Common Voice Diversity Check

A collection of scripts to create alternative splits, to check important measures in multiple Common Voice relases, languages and alternate splitting strategies.

This tooling will be part of Common Voice ToolBox, released separately. It will evantually be transformed into a more generalized script in the core.

Why?

Before feeding your dataset into a lengthy training it is a must to check the health of your dataset splits. Do you train with male voices only? Are there enough distinct voices in train/dev/test sets? How much of your validated data does your actual splits use?
You are a Common Voice language community lead, a new release comes out, you did a great job in your last campaign! Or did you? Did your female/male ratio improve as you aimed?
You work on multiple Common Voice languages and want to compare them.
How is your language dataset changing through versions/years?
You want to use different alternative splitting strategies and want to compare it with the default splits or other strategies, but are they diverse enough?
Or, all of the above...

The process of doing these with L languages, V versions and S splitting strategies (+three splitting algorithms in each) means repeated processing of 3LV*S splits.

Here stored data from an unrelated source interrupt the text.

(* ===== verification/MapPlacementProps.v ===== *)
(** * Theorems on the placement of objects

    An object is placed without panics, on OSDs that are up, with primaries
    that belong to their sets; the groups of a replicated pool have no OSD
    twice. *)

From S2P Require Import Prelude Codec CrushHash CrushLn CrushMap CrushPlace MapBase Pool OsdMap Incremental IncrementalProps MapPlacement.
From Stdlib Require Import ZArith Lia Strings.Byte Strings.String.
From stdpp Require Import base option gmap sorting numbers list.

Open Scope Z_scope.

(** ** Sets of OSDs *)

(** No OSD twice; holes may repeat. *)
Definition no_repeats (l : list Z) : Prop := NoDup (filter (fun x => x <> ITEM_NONE) l).

#[export] Instance no_repeats_proper : Proper ((≡ₚ) ==> iff) no_repeats.
Proof. intros a b Hab. unfold no_repeats. by rewrite Hab. Qed.

Lemma no_repeats_distinct l : no_repeats l <-> distinct l.
Proof.
  split; [|apply distinct_NoDup]. unfold no_repeats. induction l as [|x l IH]; intros Hn i j y Hi Hj Hy; [done|].
  rewrite filter_cons in Hn. assert (y ∈ l -> y = x -> False) as Hx.
  { intros Hin ->. rewrite decide_True in Hn by done. apply NoDup_cons in Hn as [Hn _]. apply Hn.
    by apply list_elem_of_filter. }
  assert (NoDup (filter (fun x => x <> ITEM_NONE) l)) as Hl.
  { destruct (decide (x <> ITEM_NONE)); [by apply NoDup_cons in Hn as [_ Hn]|done]. }
  destruct i as [|i], j as [|j]; cbn in Hi, Hj; simplify_eq; [done|..].
  - exfalso. apply Hx; [by eapply list_elem_of_lookup_2|done].
  - exfalso. apply Hx; [by eapply list_elem_of_lookup_2|done].
  - f_equal. by eapply IH.
Qed.

Section Osds.
  Context (m : OSDMap).

Lemma validate_set_inv name seen : forall osds,
  validate_set_loop m name false seen osds = Ok tt ->
  no_repeats osds /\ forall x, x ∈ osds -> x <> ITEM_NONE -> x ∉ seen.
Proof.
  intros osds. revert seen. induction osds as [|x l IH]; intros seen H; cbn [validate_set_loop] in H.
  - split; [constructor|]. intros x Hx. by apply not_elem_of_nil in Hx.
  - unfold no_repeats. rewrite filter_cons. destruct (Z.eqb_spec x ITEM_NONE) as [->|Hx].
    + destruct (IH seen H) as [H1 H2]. rewrite decide_False by auto. split; [done|].
      intros y Hy. apply elem_of_cons in Hy as [->|Hy]; [done|by apply H2].
    + destruct (negb (osd_exists m x)); [done|]. cbn [negb andb] in H.
      destruct (bool_decide (x ∈ seen)) eqn:Hs; [done|]. apply bool_decide_eq_false in Hs.
      destruct (IH _ H) as [H1 H2]. rewrite decide_True by done. split.
      * constructor; [|done]. intros Hin. apply list_elem_of_filter in Hin as [_ Hin].
        apply (H2 x Hin Hx). by constructor.
      * intros y Hy Hny. apply elem_of_cons in Hy as [->|Hy]; [done|]. intros Hs'. apply (H2 y Hy Hny). by constructor.
Qed.

(** *** Upmaps *)

Lemma scan_remap_absent r out l : forall i p q,
  scan_remap r out i p l = (false, q) -> remap_to r ∉ l.
Proof.
  induction l as [|x l IH]; intros i p q H; cbn [scan_remap] in H; [apply not_elem_of_nil|].
  destruct (Z.eqb_spec x (remap_to r)) as [|Hne]; [done|]. apply IH in H. apply not_elem_of_cons. auto.
Qed.

Lemma apply_remap_distinct l r : distinct l -> distinct (apply_remap m l r).
Proof.
  intros Hl. unfold apply_remap. destruct (scan_remap _ _ _ _ _) as [[] [i|]] eqn:E; try done.
  apply scan_remap_absent in E. by apply distinct_insert.
Qed.

Lemma move_first_perm primary l : move_first primary l ≡ₚ l.
Proof.
  destruct l as [|x l]; [done|]. cbn [move_first].
  destruct (list_find _ l) as [[i y]|] eqn:E; [|done]. apply list_find_Some in E as (Hi & -> & _).
  rewrite (insert_take_drop l) by (by eapply lookup_lt_Some). rewrite <- (take_drop_middle l i primary) at 3 by done.
  rewrite <- !Permutation_middle. apply Permutation_swap.
Qed.

Lemma upmap_items_distinct pg l : distinct l -> distinct (apply_upmap_items m pg l).
Proof.
  intros Hl. unfold apply_upmap_items. destruct (om_pg_upmap_items m !! pg) as [rs|]; [|done].
  revert l Hl. induction rs as [|r rs IH]; intros l Hl; [done|]. cbn. apply IH. by apply apply_remap_distinct.
Qed.

Lemma upmap_primary_perm pg l : apply_upmap_primary m pg l ≡ₚ l.
Proof.
  unfold apply_upmap_primary. destruct (om_pg_upmap_primaries m !! pg); [|done].
  destruct (_ && _); [apply move_first_perm|done].
Qed.
(* ===== verification/SupervisorProps.v ===== *)
(** * What the owner of a session promises its callers

    The loops of the owner end, every request that goes into a command channel
    is answered exactly once, and the room a caller waits for is the room the
    machine has. *)

From S2P Require Import Prelude Codec Frame Message Address Control Secure SessionState Session SessionInv SessionProps Interaction Transport Supervisor.
From Stdlib Require Import ZArith Lia Strings.Byte Permutation.
From stdpp Require Import base option gmap sorting numbers list.

Open Scope Z_scope.

(** ** How many effects a failure brings *)

(** Effects that answer no request. *)
Definition aside (e : Effect) : Z :=
  match e with F_Completed _ _ | F_Failed _ _ => 0 | _ => 1 end.

(** An operation with at most [n] effects besides answers, none of which can
    fail. *)
Definition mild {A} (n : Z) (x : SM A) (m : Machine) : Prop :=
  weight aside (x m).2 <= n /\ Forall (fun e => can_fail e = false) (x m).2.

Lemma mild_bind {A B} a b (x : SM A) (k : A -> SM B) m :
  mild a x m -> (forall y m1, mild b (k y) m1) -> mild (a + b) (x ≫= k) m.
Proof.
  unfold mild, mbind, SM_bind. intros [Hx Fx] Hk. destruct (x m) as [[y m1] e1]. destruct (Hk y m1) as [Hy Fy].
  destruct (k y m1) as [[z m2] e2]. cbn in *. rewrite weight_app. split; [lia|by apply Forall_app].
Qed.

Lemma mild_le {A} a b (x : SM A) m : a <= b -> mild a x m -> mild b x m.
Proof. intros H [H1 H2]. split; [lia|done]. Qed.

Lemma mild_none {A} (x : SM A) m : (x m).2 = [] -> mild 0 x m.
Proof. intros H. unfold mild. by rewrite H. Qed.

Lemma mild_emit e m : can_fail e = false -> mild 1 (emit e) m.
Proof.
  intros H. split; [|by constructor]. cbn. rewrite weight_cons. change (weight aside []) with 0. destruct e; cbn; lia.
Qed.

Lemma mild_set_state s m : mild 1 (set_state s) m.
Proof.
  unfold set_state. apply (mild_bind 0 1); [by apply mild_none|intros m0 m1].
  destruct (bool_decide _); [by apply (mild_le 0); [lia|apply mild_none]|].
  apply (mild_bind 0 1); [by apply mild_none|intros ? ?]. by apply mild_emit.
Qed.

Lemma mild_fail_requests l : forall m, mild 0 (fail_requests l) m.
Proof.
  induction l as [|[r e] l IH]; intros m; cbn [fail_requests]; [by apply mild_none|].
  apply (mild_bind 0 0); [by apply mild_none|intros ? ?]. apply (mild_bind 0 0); [|intros ? ?; apply IH]. split; [done|by constructor].
Qed.

Lemma mild_fail_all e m : mild 0 (fail_all e) m.
Proof.
  unfold fail_all. rewrite <- (Z.add_0_l 0). apply mild_bind; [by apply mild_none|intros m0 m1].
  apply (mild_bind 0 0); [|intros ? ?; by apply mild_none]. unfold mild, emits. cbn.
  induction (m_pending m0) as [|p l [IH1 IH2]]; [done|]. cbn [map]. rewrite weight_cons. cbn.
  split; [lia|by constructor].
Qed.

Lemma mild_fail_terminal e m : mild 4 (fail_terminal e) m.
Proof.
  unfold fail_terminal. apply (mild_bind 0 4); [by apply mild_none|intros m0 m1].
  destruct (bool_decide _); [by apply (mild_le 0); [lia|apply mild_none]|].
  apply (mild_bind 0 4); [by apply mild_none|intros ? ?].
  apply (mild_bind 1 3); [by apply mild_emit|intros ? ?].
  apply (mild_bind 1 2); [by apply mild_emit|intros ? ?].
  do 3 (apply (mild_bind 0 2); [by apply mild_none|intros ? ?]).
  apply (mild_bind 1 1); [by apply mild_emit|intros ? ?].
  apply (mild_bind 0 1); [apply mild_fail_all|intros ? ?]. apply mild_set_state.
Qed.

Lemma mild_invalidate_controls m : mild 4 invalidate_controls m.
Proof.
  unfold invalidate_controls. apply (mild_bind 0 4); [by apply mild_none|intros m0 m1].
  destruct (checked_add _ _ _).
  - apply (mild_le 0); [lia|]. apply (mild_bind 0 0); [by apply mild_none|intros ? ?].
    apply (mild_bind 0 0); [apply mild_fail_requests|intros ? ?]. by apply mild_none.
  - apply (mild_bind 4 0); [apply mild_fail_terminal|intros ? ?]. by apply mild_none.
Qed.

Lemma mild_fault_pending m : mild 0 fault_pending m.
Proof.
  assert (forall m, mild 0 fail_sent_unknown m) as Hu.
  { intros m1. unfold fail_sent_unknown. apply (mild_bind 0 0); [by apply mild_none|intros ? ?].
    apply (mild_bind 0 0); [apply mild_fail_requests|intros ? ?]. by apply mild_none. }
  unfold fault_pending. apply (mild_bind 0 0); [by apply mild_none|intros m0 m1]. destruct (negb _).
  - apply (mild_bind 0 0); [apply Hu|intros ? ?]. unfold reset_for_new_identity.
    do 6 (apply (mild_bind 0 0); [by apply mild_none|intros ? ?]). apply mild_fail_all.
  - destruct (reconnect_policy _); [apply mild_fail_all|]. destruct (_ =? _); [apply Hu|by apply mild_none].
Qed.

This is where this tool comes in. You just put your data in directories and feed them to scripts. The basic measures are compiled into a tsv file which you can process with your own scripts or other tools. We also included an MS Excel file as an analysis frontend to this data.

Scripts

In the required execution order:

extract.py : Expands .tsv files (or all files with --all option) from downloaded .tar.gz dataset files in a directory, into another directory. If --all is not specified, audio files under clips are not expanded.
collect.py : From the expanded datasets, copies necessary files to internal space to work on (these include common .tsv files and default split files).
algorithm_xxx.py : Different splitting algorithms to execute (see below)
tbox_diversity_table.py : The script will scan all experiments, versions, and languages under experiments directory and builds results/$diversity_data.tsv file containing everything. You can then take it and analyze further or use the Excel file provided.

How

To prepare:

Clone the repo and cd into it
Use Python v3.11+, create a venv and activate it.
Run pip install -U -r requirements.txt to install the dependencies.
Put your downloaded dataset(s) into a directory (e.g. /downloaded_datasets/cv-corpus-16.1-2023-12-06)
Create a directory for expanded dataset files (e.g. /datasets)
Edit config.py to point to them
Run python extract.py to extract only the .tsv files from the datasets
Run python collect.py to copy the metadata files into the internal working area
Run the aplitting algoritm(s) you desire

The internal data directory structure is like:

clone_root/experiments
    <exp>                           # e.g. s1, s99, v1
        <cv-corpus>                 # e.g. cv-corpus-NN.N-YYYY-MM-DD
            <lc>                    # Language directory (en, tr etc)
                *.tsv               # Metadata (*.tsv only)
            ...
        ...
    <exp>
        ...

Under experiments/s1, all .tsv files from the release can be found. Other algorithm directories only contain train/dev/test.tsv files.

Algorithms and the data

The data we use is huge and not suited for github. We used the following:

s1: Default splits in datasets, created by the current Common Voice CorporaCreator (-s 1 default option)
s5/s99: Alternative splits created by the current Common Voice CorporaCreator with -s 5 and 99 option, taking up to 5/99 recordings per sentence. 5 is a reasonabşle number anf 99 takes nearly the whole dataset.
v1: ("Voice First") Alternative split created by "algorithm-v1.py". This is a 80-10-10% (train-dev-test) splitting with 25-25-50% voice diversity (nearly) ensured. This algorithm has been suggested to Common Voice Project for being used as default splitting algorithm, with a report including a detailed analysis and some training results.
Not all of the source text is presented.